Kelly Walker, a neighborhood resident, said last week she noticed about a dozen vultures back in the trees after the bird cannon disappeared.

Walker said the booming of the cannon every few minutes in the early evening seemed to be working, and she appreciated the police effort.

"We heard it pretty loud where I am," Walker said of the cannon. " It is annoying, but it was worth going through that if it got rid of all those birds because they are more annoying."

Walker said she lost sight in one eye during childhood as a result of a disease that her doctors believed was carried by a bird. She worries that her three dogs may be making contact with vulture droppings that could produce illness for them or her.

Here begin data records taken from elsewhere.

(* ===== verification/Vmm.v ===== *)
(** The kernel's virtual address arena, the first half of [mem/vmm/vmm.c]:
    regions that tile [[VMM_BASE, VMM_LIMIT)], kept in a linked list whose nodes
    come from the kernel heap. *)
From S2P Require Import Prelude Interfaces DList Kheap.

Definition VMM_REGION_FREE : Z := 0x00.
Definition VMM_REGION_USED : Z := 0x01.
Definition VMM_REGION_USER : Z := 0x04.
Definition VMM_REGION_READ : Z := 0x10.
Definition VMM_REGION_WRITE : Z := 0x20.
Definition VMM_REGION_EXEC : Z := 0x40.
Definition VMM_REGION_COW : Z := 0x100.
Definition VMM_REGION_MMIO : Z := 0x200.

Definition VMM_BASE : Z := 0xFFFF900000000000.
Definition VMM_LIMIT : Z := 0xFFFFF00000000000.

Definition PAGE_ALIGN_UP (x : Z) : Z := Z.land (u64 (x + 0xFFF)) (not64 0xFFF).
Definition PAGE_ALIGN_DOWN (x : Z) : Z := Z.land x (not64 0xFFF).

(** [vmm_region_t]; [sizeof] is 40. *)
Record vmm_region := Region {
  r_base : Z;
  r_size : Z;
  r_flags : Z;
  r_prev : Z;
  r_next : Z;
}.
Record rdata := RD { d_base : Z; d_size : Z; d_flags : Z }.

#[export] Instance region_linked : Linked vmm_region rdata := {|
  nd_next := r_next;
  nd_prev := r_prev;
  nd_data r := RD (r_base r) (r_size r) (r_flags r);
  nd_set_prev r p := Region (r_base r) (r_size r) (r_flags r) p (r_next r);
  nd_next_set_prev _ _ := eq_refl;
  nd_prev_set_prev _ _ := eq_refl;
  nd_data_set_prev _ _ := eq_refl;
|}.

(** The allocated region nodes.  A freed node leaves the store: a later access
    to it is undefined. *)
Notation nodes := (gmap Z vmm_region).

Definition set_next (r : vmm_region) (n : Z) : vmm_region :=
  Region (r_base r) (r_size r) (r_flags r) (r_prev r) n.

Section arena.
Context {H : Type} `{HeapAlloc H}.

(** [region_alloc] and [region_free]; 0 is [NULL]. *)
Definition region_alloc (ns : nodes) (h : H) : res (Z * nodes * H) :=
  '(r, h) ← ka_malloc h 40;
  if r =? 0 then Ret (0, ns, h) else Ret (r, <[r := Region 0 0 0 0 0]> ns, h).

Definition region_free (ns : nodes) (h : H) (r : Z) : res (nodes * H) :=
  if r =? 0 then Ret (ns, h) else
  h ← ka_free h r; Ret (delete r ns, h).

Record arena := Arena {
  vmm_head : Z;
  vmm_nodes : nodes;
  vmm_heap : H;
  vmm_total : Z;
  vmm_used : Z;
  vmm_free_bytes : Z;
  vmm_regions : Z;
  vmm_used_regions : Z;
}.

Definition node (ns : nodes) (a : Z) : res vmm_region := deref (ns !! a).

Definition merge_with_next (v : arena) (r : Z) : res arena :=
  if r =? 0 then Ret v else
  rn ← node (vmm_nodes v) r;
  if r_next rn =? 0 then Ret v else
  nx ← node (vmm_nodes v) (r_next rn);
  if has (r_flags rn) VMM_REGION_USED || has (r_flags nx) VMM_REGION_USED then Ret v else
  if negb (u64 (r_base rn + r_size rn) =? r_base nx) then Ret v else
  let ns := <[r := Region (r_base rn) (u64 (r_size rn + r_size nx)) (r_flags rn) (r_prev rn)
                     (r_next nx)]> (vmm_nodes v) in
  ns ← relink_prev ns (r_next nx) r;
  '(ns, h) ← region_free ns (vmm_heap v) (r_next rn);
  Ret (Arena (vmm_head v) ns h (vmm_total v) (vmm_used v) (vmm_free_bytes v)
         (u64 (vmm_regions v - 1)) (vmm_used_regions v)).

(** The walk that frees the old list, at the head of [vmm_init]. *)
Fixpoint free_list (fuel : nat) (ns : nodes) (h : H) (cur : Z) : res (nodes * H) :=
  match fuel with
  | O => NoFuel
  | S fuel =>
      if cur =? 0 then Ret (ns, h) else
      c ← node ns cur;
      '(ns, h) ← region_free ns h cur;
      free_list fuel ns h (r_next c)
  end.

Definition vmm_fuel (v : arena) : nat := S (size (vmm_nodes v)).

(** [vmm_init]; the second result is [kernel_space.pml4_phys]. *)
Definition vmm_init (v : arena) (kpml4 hhdm : Z) : res (arena * Z) :=
  '(ns, h) ← free_list (vmm_fuel v) (vmm_nodes v) (vmm_heap v) (vmm_head v);
  let total := VMM_LIMIT - VMM_BASE in
  '(head, ns, h) ← region_alloc ns h;
  if head =? 0 then Panic else
  let ns := <[head := Region VMM_BASE total VMM_REGION_FREE 0 0]> ns in
  if kpml4 =? 0 then Panic else
  Ret (Arena head ns h total 0 total 1 0, u64 (kpml4 - hhdm)).
(* ===== verification/Boot.v ===== *)
(** The memory components together, in the order [_start] of [kernel.c] starts
    them: the frame allocator, the page tables of the kernel heap, the heap and the
    virtual address arena. *)
From S2P Require Import Prelude Interfaces Ram PhysMem DList Kheap Paging Vmm.

(** The memory part of [_start]: [mpr] is the memory map, [off] the offset of the direct
    map and [cr3] the register that the boot loader left; [garbage] is what the
    array of page frames held before. The arena starts from the zeroed static
    variables of [vmm.c]. *)
Definition memory_init (garbage : Z → pageframe) (mpr : list memmap_entry) (cr3 off : Z) (m : ram)
    : res (physmem * paging * ram * arena kheap * Z) :=
  p ← physmem_init garbage mpr;
  '(g, m, p) ← paging_init cr3 off m p;
  '(v, pml4_phys) ← vmm_init (Arena 0 ∅ kheap_init 0 0 0 0 0) (kernel_pml4 g) (hhdm_offset g);
  Ret (p, g, m, v, pml4_phys).

(** ** Frames to spare *)

(** At least [k] frames are free. *)
Definition spare (p : physmem) (k : nat) : Prop :=
  ∃ l : list Z, NoDup l ∧ length l = k ∧ ∀ f, f ∈ l → 0 ≤ f < physmem_total p ∧ frame_bit p f = false.

Lemma spare_run p s n : free_run p s (Z.of_nat n) → spare p n.
Proof.
  intros (Hs & Ht & Hf). exists (seqZ s (Z.of_nat n)). split_and!.
  - apply NoDup_seqZ.
  - rewrite length_seqZ. lia.
  - intros f Hin%elem_of_seqZ. split; [lia|by apply Hf].
Qed.

Lemma spare_le p j k : (j ≤ k)%nat → spare p k → spare p j.
Proof.
  intros Hjk (l & Hn & Hl & Hf). exists (take j l). split_and!.
  - eapply sublist_NoDup; [exact Hn|apply sublist_take].
  - rewrite length_take. lia.
  - intros f Hin. apply Hf. by eapply elem_of_take in Hin as (i & Hi & _); apply list_elem_of_lookup_2 in Hi.
Qed.

(** An allocation of [count] frames takes at most [count] of them. *)
Lemma spare_marked p p' s count k :
  marked true (Pageframe 1 FRAME_USED) s (s + Z.of_nat count) p p' → spare p (count + k) → spare p' k.
Proof.
  intros M (l & Hn & Hl & Hf).
  set (taken := λ f, s ≤ f < s + Z.of_nat count).
  set (ins := filter taken l). set (l' := filter (λ f, ¬ taken f) l).
  assert (Hsplit : ins ++ l' ≡ₚ l) by apply filter_app_complement.
  assert (Hins : (length ins ≤ count)%nat).
  { assert (length (seqZ s (Z.of_nat count)) = count) as Hc by (rewrite length_seqZ; lia).
    rewrite <-Hc. apply submseteq_length, NoDup_submseteq; [by apply NoDup_filter|].
    intros f [Hin _]%list_elem_of_filter. by apply elem_of_seqZ. }
  apply (spare_le _ _ (length l')).
  { apply Permutation_length in Hsplit. rewrite length_app in Hsplit. lia. }
  exists l'. split_and!; [by apply NoDup_filter|done|]. intros f [Hout Hin]%list_elem_of_filter.
  destruct (Hf f Hin) as [Hr Hb]. rewrite (mk_total _ _ _ _ _ _ M). split; [done|].
  rewrite (mk_bit _ _ _ _ _ _ M) by lia. unfold taken in Hout. repeat zcase; try done; lia.
Qed.

(** With a frame to spare, one frame is found. *)
Lemma alloc_spare p k : physmem_inv p → spare p (S k) →
  returns (physmem_alloc_to p 1) (λ '(a, p'), a ≠ 0 ∧ physmem_inv p' ∧ spare p' k).
Proof.
  intros Hp Hs. pose proof (physmem_alloc_one p Hp) as H1. pose proof (physmem_alloc_to_marks p 1 (proj1 Hp) ltac:(lia)) as H2.
  apply returns_iff in H1 as ([a p'] & E & Hp' & _). rewrite E in *. cbn in H2 |- *.
  destruct H2 as [(-> & -> & Hno)|(s & -> & Hr & _ & M)].
  - destruct Hs as ([|f l] & _ & Hl & Hf); [done|]. destruct (Hf f) as [Hr Hb]; [by left|].
    destruct (Hno f). split_and!; [lia|lia|]. intros f' Hf'. by replace f' with f by lia.
  - split_and!; [|done|by apply (spare_marked p p' s 1)].
    assert (s ≠ 0). { intros ->. destruct Hr as (_ & _ & Hf). destruct Hp as [_ H0]. by rewrite Hf in H0 by lia. }
    unfold PAGE_SIZE. lia.
Qed.

(** Mapping a page makes at most three tables. *)
Lemma get_or_create_spare off tf m p t i k : physmem_inv p → spare p (S k) →
  returns (get_or_create off tf m p t i) (λ '(_, _, p'), physmem_inv p' ∧ spare p' k).
Proof.
  intros Hp Hs. unfold get_or_create. destruct (has _ _).
  { split; [done|]. eapply spare_le; [|exact Hs]. lia. }
  apply returns_bind. eapply returns_mono; [by apply alloc_spare|]. intros [a p'] (Ha & Hp' & Hs').
  destruct (Z.eqb_spec a 0); [done|]. by split.
Qed.

Lemma map_page_spare off tf m p t va pa fl k : physmem_inv p → spare p (3 + k) →
  returns (map_page off tf m p t va pa fl) (λ '(_, p'), physmem_inv p' ∧ spare p' k).
Proof.
  intros Hp Hs. unfold map_page.
  apply returns_bind. eapply returns_mono; [by apply (get_or_create_spare _ _ _ _ _ _ (2 + k))|]. intros [[t1 m1] p1] [Hp1 Hs1].
  apply returns_bind. eapply returns_mono; [by apply (get_or_create_spare _ _ _ _ _ _ (1 + k))|]. intros [[t2 m2] p2] [Hp2 Hs2].
  apply returns_bind. eapply returns_mono; [by apply (get_or_create_spare _ _ _ _ _ _ k)|]. by intros [[t3 m3] p3].
Qed.

(** The frames [paging_init] may take: those of the heap, and three tables for each
    of its pages. *)
Definition HEAP_FRAMES : Z := HEAP_SIZE / PAGE_SIZE.
Definition PAGING_FRAMES : Z := HEAP_FRAMES + 3 * HEAP_FRAMES.

Lemma paging_init_returns cr3 off m p s :
  (off <=? HEAP_START) && (HEAP_START <? u64 (off + 0x1000000000)) = false →
  physmem_inv p → free_run p s PAGING_FRAMES → is_ret (paging_init cr3 off m p) = true.
Proof.
  intros Hw Hp Hrun. assert (H : returns (paging_init cr3 off m p) (λ _, True)).
  2:{ apply returns_iff in H as (? & -> & _). done. }
  unfold paging_init. rewrite Hw. fold HEAP_FRAMES.
  assert (Hs : spare p (Z.to_nat PAGING_FRAMES)) by (apply (spare_run p s); by rewrite Z2Nat.id by done).
  pose proof (physmem_alloc_frames p HEAP_FRAMES Hp ltac:(done)) as H1.
  pose proof (physmem_alloc_to_marks p HEAP_FRAMES (proj1 Hp) ltac:(done)) as H2.
  apply returns_iff in H1 as ([phys p1] & E & Hp1 & Hcase). rewrite E in *. cbn [returns] in H2. rewrite bind_Ret.
  destruct H2 as [(-> & -> & Hno)|(s' & -> & Hr & _ & M)].
  { destruct (Hno s). destruct Hrun as (? & Ht & Hf). unfold PAGING_FRAMES in *.
    assert (0 ≤ HEAP_FRAMES) by done. split_and!; [done|lia|]. intros f ?. apply Hf. lia. }
  destruct Hcase as [[E0 ->]|(Hpos & _)].
  { destruct Hr as (Hs0 & _ & Hf). assert (s' = 0) as -> by (unfold PAGE_SIZE in E0; lia).
    destruct Hp as [_ H0]. rewrite Hf in H0; [done|]. by split. }
  destruct (Z.eqb_spec (s' * PAGE_SIZE) 0); [lia|].
  assert (Hs1 : spare p1 (3 * Z.to_nat HEAP_FRAMES)).
  { apply (spare_marked p p1 s' (Z.to_nat HEAP_FRAMES)); [by rewrite Z2Nat.id by done|].
    eapply spare_le; [|exact Hs]. unfold PAGING_FRAMES. lia. }
  apply returns_bind.
  eapply returns_mono; [apply (for_range_inv (λ i '(_, q), physmem_inv q ∧ spare q (3 * Z.to_nat (HEAP_FRAMES - i))))|].
  - done.
  - by rewrite Z.sub_0_r.
  - intros i [m2 q] Hi [Hq Hsq]. apply map_page_spare; [done|]. eapply spare_le; [|exact Hsq]. lia.
  - by intros [m2 q] _.
Qed.

(** ** The memory map *)

(** The bytes of the allocator's arrays for a memory map, and where they go. *)
Definition tracking_size (mpr : list memmap_entry) : Z :=
  let total := highest_addr mpr 0 / PAGE_SIZE in total * 8 + (total + 7) / 8.
Definition tracking_addr (mpr : list memmap_entry) : Z := physmem_addr_get_tracking mpr (tracking_size mpr).
(** The frame at [a] lies in a usable entry. *)
Definition usable_frame (mpr : list memmap_entry) (a : Z) : Prop :=
  ∃ e, e ∈ mpr ∧ entry_type e = LIMINE_MEMMAP_USABLE ∧ entry_base e ≤ a ∧ a + 4096 ≤ entry_base e + entry_length e.
(** Entry [e] is usable, overlaps no other, and holds the arrays and [n] frames
    more. *)
Record roomy (mpr : list memmap_entry) (e : memmap_entry) (n : Z) : Prop := {
  rm_in : e ∈ mpr;
  rm_usable : entry_type e = LIMINE_MEMMAP_USABLE;
  rm_base : 0x100000 ≤ entry_base e;
  rm_apart e' : e' ∈ mpr → e' = e ∨ entry_base e' + entry_length e' ≤ entry_base e ∨
    entry_base e + entry_length e ≤ entry_base e';
  rm_size : tracking_size mpr + 4096 + n * 4096 ≤ entry_length e;
}.

Lemma highest_addr_mono mpr h : h ≤ highest_addr mpr h.
Proof. revert h. induction mpr as [|e mpr IH]; intros h; cbn [highest_addr]; [done|]. etrans; [|apply IH]. repeat case_match; zbool; lia. Qed.

Lemma highest_addr_ge mpr e h : Forall entry_ok mpr → e ∈ mpr → entry_type e = LIMINE_MEMMAP_USABLE →
  entry_base e + entry_length e ≤ highest_addr mpr h.
Proof.
  intros Hok Hin Hty. revert h. induction Hok as [|e' mpr He' _ IH]; [by apply elem_of_nil in Hin|].
  intros h. cbn [highest_addr]. apply elem_of_cons in Hin as [->|Hin]; [|by apply IH].
  rewrite Hty, Z.eqb_refl. cbn [orb]. destruct He' as (? & ? & ? & _). rewrite u64_small by lia.
  etrans; [|apply highest_addr_mono]. case_match; zbool; lia.
Qed.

"They leave droppings out in the corner of my yard," Walker said of the vultures. "Who knows if it's something that would carry to the dogs or not, but it's just a mess."

Shiflett sees a couple of glimmers of hope for the besieged neighborhood.

The vultures have a history of leaving every year in March for parts unknown and returning months later, he said.

But the best remaining option is for the new owner of the vacant house to cut down the pine tree roosts, Shiflett said, although the vultures have also been roosting in trees on adjoining property.

Melissa McWhinney said the wind blows feathers into her yard from the roosting area across the street. She doubts the vultures will ever leave.

"Unfortunately, I'm resigned they're going to be there," McWhinney said. "I do hope somebody does something about it, but I'm not sure what the answer is."